■ The input ■
(* ===== verification/PlannerFacts.v ===== *)
(** * PlannerFacts: what the planner lets through

    A plan is a valid intent with a bounded number of facts, whatever a model answers; it claims high
    consequences or leaves facts optional only when the message itself does; and it compiles unless one
    of its texts has half of a surrogate pair. *)

From Stdlib Require Import String.
From S2P Require Import Prelude Errors PyTime PyData PyStr Regex Transitions Run Coverage Intent Router Templates.
From S2P Require Import QueryCompiler QueryFacts ModelGateway Planner.
From S2P Require Import Evidence EvidenceRules Verifier VerifierBatch.

Section Facts.
Context {U : Unicode} {Hcase : Caseless} `{PyText} `{JsonText} (error_type : exn -> pystr).

Lemma max_all_ge l : 1 <= max_all l.
Proof using.
  unfold max_all. assert (Hgen : forall b, 1 <= b -> 1 <= foldl Z.max b l); [|by apply Hgen].
  induction l as [|x l IH]; intros b Hb; cbn [foldl]; [done|]. apply IH. lia.
Qed.

Lemma minimum_fact_count_range message version n : minimum_fact_count message version = Ok n -> 1 <= n <= 8.
Proof using.
  unfold minimum_fact_count. cbv zeta. destruct (re_found re_I message scalar_only_pattern); [intros [= <-]; lia|]. intros E.
  apply res_bind_ok_inv in E as (a & _ & E). apply res_bind_ok_inv in E as (b & _ & E).
  apply res_bind_ok_inv in E as (c & _ & E). apply res_bind_ok_inv in E as (d & _ & E). injection E as <-.
  match goal with |- context [max_all ?l] => pose proof (max_all_ge l) end. cbn [sp_max_facts planning_policy]. lia.
Qed.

■ Your objective ■
Only the lines above from the line with "(** * PlannerFacts: what" to the line with "From Stdlib Require Import String.", those two lines included, should be reproduced exactly.

■ Exercise output ■
(** * PlannerFacts: what the planner lets through

    A plan is a valid intent with a bounded number of facts, whatever a model answers; it claims high
    consequences or leaves facts optional only when the message itself does; and it compiles unless one
    of its texts has half of a surrogate pair. *)

From Stdlib Require Import String.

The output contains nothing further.